Here is some (incomplete) code just to illustrate a possible use, where a scope is canceled some time after starting by the owner calling shutdown.
I guess that after a join() I could issue another scope.fork() and check if if returns a future to a canceled task but that seems weird. Is that the way to go?
ExecutorService executor = Executors.newCachedThreadPool();
try (StructuredTaskScope.ShutdownOnFailure scope = new StructuredTaskScope.ShutdownOnFailure()) {
Future<Integer> numOrders = scope.fork(Business::getNumItemsFromRequest);
Future<Double> price = scope.fork(Business::getPriceFromDB);
Business.sleepFor(500);
scope.shutdown(); // cancels all the scope tasks
//numOrders.cancel(true); // cancel just one task
scope.join(); // wait for all tasks
try {
scope.throwIfFailed();
// how would I know if scope was shutdown before all tasks completed?

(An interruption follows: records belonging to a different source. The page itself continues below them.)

(* ===== verification/Inline.v ===== *)
(** * The inliner

    [crates/cs-rir/src/inline.rs]: which callees are inlined, and how the block
    of a callee is spliced into the caller's; and the part of
    [crates/cs-vm/src/jit_translate.rs] that drives it once the callee has been
    translated ([demote_env_to_ssa_in_first_block] and [try_inline_leaf_callee]).

    The numbers of values and blocks are [u32]; a checked addition that
    overflows panics, which is [None], as does an index out of range. *)

From stdpp Require Import base numbers gmap list.
From Stdlib Require Import ZArith Strings.Byte.
From S2P Require Import Prelude RaftTypes Float64 Text Rir.

Local Open Scope crab_scope.
Local Open Scope N_scope.

(** ** Eligibility *)

Definition MAX_INLINE_INSTS : nat := 20.

Inductive InlineRejection :=
  | TooLarge (inst_count limit : nat)
  | HasInternalCall
  | HasMakeClosure
  | HasEnvMutation
  | MultipleReturns (count : nat)
  | NoReturn
  | UnsupportedInst (name : bytes)
  | UnsupportedTerm (name : bytes).

Record InlineMetadata := MkMetadata {
  md_inst_count : nat;
  md_block_count : nat;
  md_max_value : N;
  md_max_block : N;
  md_return_block : BlockId;
  md_return_value : Value }.

(** The destinations that the analyser knows. *)
Definition inst_dst (i : Inst.t) : option Value :=
  match i with
  | Inst.EnvSet _ _ | Inst.EnvDefineLocal _ _ | Inst.DeoptCheck _ _ => None
  | Inst.LoadConst v _ | Inst.Add v _ _ | Inst.Sub v _ _ | Inst.Mul v _ _ | Inst.Div v _ _
  | Inst.FlonumAdd v _ _ | Inst.FlonumSub v _ _ | Inst.FlonumMul v _ _ | Inst.FlonumDiv v _ _
  | Inst.FlonumLt v _ _ | Inst.FlonumEq v _ _ | Inst.Lt v _ _ | Inst.Eq v _ _ | Inst.FlonumSqrt v _
  | Inst.FlonumAbs v _ | Inst.FlonumFloor v _ | Inst.FlonumCeil v _ | Inst.FlonumTrunc v _
  | Inst.FlonumRound v _ | Inst.EnvLookup v _ | Inst.EnvLookupAny v _ | Inst.VecRef v _ _
  | Inst.VecLength v _ | Inst.VecP v _ | Inst.BoxTyped v _ _ | Inst.AnyToFix v _ | Inst.AnyToBool v _
  | Inst.AnyToFlo v _ | Inst.AnyTruthy v _ => Some v
  | _ => None
  end.

Definition inst_variant_name (i : Inst.t) : bytes :=
  match i with
  | Inst.LoadConst _ _ => lit "LoadConst"
  | Inst.Add _ _ _ => lit "Add"
  | Inst.Sub _ _ _ => lit "Sub"
  | Inst.Mul _ _ _ => lit "Mul"
  | Inst.Div _ _ _ => lit "Div"
  | Inst.FlonumAdd _ _ _ => lit "FlonumAdd"
  | Inst.FlonumSub _ _ _ => lit "FlonumSub"
  | Inst.FlonumMul _ _ _ => lit "FlonumMul"
  | Inst.FlonumDiv _ _ _ => lit "FlonumDiv"
  | Inst.Lt _ _ _ => lit "Lt"
  | Inst.Eq _ _ _ => lit "Eq"
  | Inst.FlonumLt _ _ _ => lit "FlonumLt"
  | Inst.FlonumEq _ _ _ => lit "FlonumEq"
  | Inst.Call _ _ _ => lit "Call"
  | Inst.CallSelf _ _ => lit "CallSelf"
  | Inst.CallGeneral _ _ _ => lit "CallGeneral"
  | Inst.EnvLookup _ _ => lit "EnvLookup"
  | Inst.EnvLookupAny _ _ => lit "EnvLookupAny"
  | Inst.EnvSet _ _ => lit "EnvSet"
  | Inst.EnvDefineLocal _ _ => lit "EnvDefineLocal"
  | Inst.MakeClosure _ _ => lit "MakeClosure"
  | Inst.VecAlloc _ _ _ => lit "VecAlloc"
  | Inst.VecSet _ _ _ _ => lit "VecSet"
  | Inst.StrAlloc _ _ _ => lit "StrAlloc"
  | Inst.BoxTyped _ _ _ => lit "BoxTyped"
  | Inst.DeoptCheck _ _ => lit "DeoptCheck"
  | _ => lit "<other>"
  end.

Definition term_variant_name (t : Term) : bytes :=
  match t with
  | Return _ => lit "Return"
  | Jump _ _ => lit "Jump"
  | Branch _ _ _ _ => lit "Branch"
  end.

(** One instruction: why it is refused, or the new maximum. *)
Definition analyze_inst (i : Inst.t) (max_value : N) : InlineRejection + N :=
  match i with
  | Inst.Call _ _ _ | Inst.CallSelf _ _ | Inst.CallGeneral _ _ _ | Inst.CallBuiltin _ _ _ => inl HasInternalCall
  | Inst.MakeClosure _ _ => inl HasMakeClosure
  | Inst.EnvSet _ _ | Inst.EnvDefineLocal _ _ => inl HasEnvMutation
  | Inst.EnvLookup _ _ | Inst.EnvLookupAny _ _ => inl (UnsupportedInst (lit "EnvLookup*"))
  | _ =>
      if is_inline_supported i
      then inr match inst_dst i with Some d => N.max max_value d | None => max_value end
      else inl (UnsupportedInst (inst_variant_name i))
  end.

Fixpoint analyze_insts (insts : list Inst.t) (max_value : N) : InlineRejection + N :=
  match insts with
  | [] => inr max_value
  | i :: insts =>
      match analyze_inst i max_value with
      | inl r => inl r
      | inr max_value => analyze_insts insts max_value
      end
  end.

(** The variables of the loop over the blocks. *)
Record Scan := MkScan {
  sc_max_value : N;
  sc_max_block : N;
  sc_return_count : nat;
  sc_return : option (BlockId * Value) }.

Definition analyze_block (b : Block) (s : Scan) : InlineRejection + Scan :=
  let max_value := foldl (λ m p, N.max m p.1) (sc_max_value s) (bk_params b) in
  let max_block := N.max (sc_max_block s) (bk_id b) in
  match analyze_insts (bk_insts b) max_value with
  | inl r => inl r
  | inr max_value =>
      if is_term_inline_supported (bk_terminator b) then
        inr match bk_terminator b with
            | Return v => MkScan max_value max_block (S (sc_return_count s)) (Some (bk_id b, v))
            | _ => MkScan max_value max_block (sc_return_count s) (sc_return s)
            end
      else inl (UnsupportedTerm (term_variant_name (bk_terminator b)))
  end.

Fixpoint analyze_blocks (bs : list Block) (s : Scan) : InlineRejection + Scan :=
  match bs with
  | [] => inr s
  | b :: bs =>
      match analyze_block b s with
      | inl r => inl r
      | inr s => analyze_blocks bs s
      end
  end.

Definition analyze_for_inline (f : Function) : InlineRejection + InlineMetadata :=
  if decide (MAX_INLINE_INSTS < inst_count f)%nat then inl (TooLarge (inst_count f) MAX_INLINE_INSTS)
  else
    let s := MkScan (foldl (λ m p, N.max m p.1) 0 (fn_params f)) (foldl (λ m b, N.max m (bk_id b)) 0 (fn_blocks f)) 0 None in
    match analyze_blocks (fn_blocks f) s with
    | inl r => inl r
    | inr s =>
        match sc_return_count s, sc_return s with
        | 0%nat, _ => inl NoReturn
        | 1%nat, Some (b, v) =>
            inr (MkMetadata (inst_count f) (block_count f) (sc_max_value s) (sc_max_block s) b v)
        | n, _ => inl (MultipleReturns n)
        end
    end.

(** ** Splicing *)

Definition u32_max : N := 4294967295.

Definition checked_add (a b : N) : option N := if decide (a + b ≤ u32_max) then Some (a + b) else None.

(** [ValueRemap] and [BlockRemap]. *)
Record Remap := MkRemap { base : N }.

Definition remap (r : Remap) (v : N) : option N := checked_add v (base r).

Record SpliceRequest := MkSplice {
  param_subst : list Value;
  value_offset : N;
  block_offset : N }.

Definition remap_value (r : SpliceRequest) (v : Value) (n_params : N) : option Value :=
  if decide (v < n_params) then param_subst r !! N.to_nat v else checked_add (v - n_params) (value_offset r).

Definition remap_block (r : SpliceRequest) (b : BlockId) : option BlockId := checked_add b (block_offset r).

(** The closure that the walker runs; its state tells whether it has not
    panicked. *)
Definition remaps (r : SpliceRequest) (n_params : N) (v : Value) (ok : bool) : Value * bool :=
  match remap_value r v n_params with Some w => (w, ok) | None => (v, false) end.

Definition splice_inst (r : SpliceRequest) (n_params : N) (i : Inst.t) : option Inst.t :=
  match for_each_value_in_inst (remaps r n_params) i true with Some (i, true) => Some i | _ => None end.

Definition splice_single_block (caller_block_insts : list Inst.t) (callee : Function) (metadata : InlineMetadata)
    (splice : SpliceRequest) : option (list Inst.t * Value) :=
  let n_params := N.of_nat (length (fn_params callee)) in
  callee_block ← fn_blocks callee !! 0%nat;
  cloned ← mapM (splice_inst splice n_params) (bk_insts callee_block);
  v ← remap_value splice (md_return_value metadata) n_params;
  Some (caller_block_insts ++ cloned, v).

(** ** The driver: [jit_translate.rs] *)

(** The loop of [resolve]: at most one step more than there are aliases. *)
Fixpoint resolve_loop (n : nat) (cur : Value) (alias : gmap Value Value) : Value :=
  match n with
  | O => cur
  | S n =>
      match alias !! cur with
      | Some next => if decide (next = cur) then cur else resolve_loop n next alias
      | None => cur
      end
  end.

Definition resolve (v : Value) (alias : gmap Value Value) : Value := resolve_loop (S (size alias)) v alias.

(** [None] is a panic of the walker, and [Some None] the return of [false]. *)
Fixpoint demote_insts (insts : list Inst.t) (sym_to_src alias : gmap N Value) :
    option (option (list Inst.t * gmap Value Value)) :=
  match insts with
  | [] => Some (Some ([], alias))
  | Inst.EnvDefineLocal sym src :: insts => demote_insts insts (<[sym := resolve src alias]> sym_to_src) alias
  | Inst.EnvLookupAny d sym :: insts | Inst.EnvLookup d sym :: insts =>
      match sym_to_src !! sym with
      | Some src => demote_insts insts sym_to_src (<[d := src]> alias)
      | None => Some None
      end
  | other :: insts =>
      other ← (if is_inline_supported other
               then fst <$> for_each_value_in_inst (λ v (s : unit), (resolve v alias, s)) other ()
               else Some other);
      r ← demote_insts insts sym_to_src alias;
      Some (option_map (λ z, (other :: z.1, z.2)) r)
  end.

Definition demote_env_to_ssa_in_first_block (f : Function) : option (option Function) :=
  match fn_blocks f with
  | [] => Some (Some f)
  | b :: bs =>
      r ← demote_insts (bk_insts b) ∅ ∅;
      Some (option_map (λ z : list Inst.t * gmap Value Value,
        let t := (for_each_value_in_term (λ v (s : unit), (resolve v z.2, s)) (bk_terminator b) ()).1 in
        f <| fn_blocks := (b <| bk_insts := z.1 |> <| bk_terminator := t |>) :: bs |>) r)
  end.

Definition saturating_add (a b : N) : N := N.min (a + b) u32_max.

(** [try_inline_leaf_callee] from the translated callee on: the caller's
    instructions, the value of the result and the next number, unless the callee
    is not inlined. *)
Definition splice_leaf_callee (callee_rir : Function) (raw_args : list Value) (insts : list Inst.t) (next_value_id : N) :
    option (option (list Inst.t * Value * N)) :=
  if decide (length (fn_blocks callee_rir) ≠ 1%nat) then Some None
  else
    demoted ← demote_env_to_ssa_in_first_block callee_rir;
    match demoted with
    | None => Some None
    | Some callee_rir =>
        match analyze_for_inline callee_rir with
        | inl _ => Some None
        | inr md =>
            let n_params := N.of_nat (length (fn_params callee_rir)) in
            let base := next_value_id in
            '(insts, result) ← splice_single_block insts callee_rir md (MkSplice raw_args base 0);
            let highest_used := saturating_add base (md_max_value md - n_params) in
            Some (Some (insts, result, (highest_used + 1) mod (u32_max + 1)))
        end
    end.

System.out.println("Scope Completed Without Errors ( But possibly canceled ) ");
double amount = numOrders.get() * price.get();
Working code (as an experiment) located here.
Given this:
var result = "error";
try (var scope = new StructuredTaskScope.ShutdownOnFailure()) {
var numOrders = scope.fork(() -> taskGetNumItemsFromRequest());
var price = scope.fork(() -> taskGetPriceFromDB());
if (doShutdown) {
scope.shutdown();
}
scope.join();
scope.throwIfFailed();
result = numOrders.resultNow() + " " + price.resultNow();
} catch (Exception ex) {
if (ex != null) {
System.err.println("caught ex: " + ex.getClass());
System.err.println("caught ex message: " + ex.getMessage());
}
}
then this line:
result = numOrders.resultNow() + " " + price.resultNow();
will throw an Exception if the scope is shutdown. See the code for Future.resultNow()
.
It's unclear if you want to distinguish between other exception cases, such as closing the scope, or an exception thrown by a subtask? If you do want to distinguish, it would help to explain the reason in the question (i.e. the ultimate goal).
In general, there should be two paths: the happy-path for result
and then a path of an exception being thrown (for whatever reason).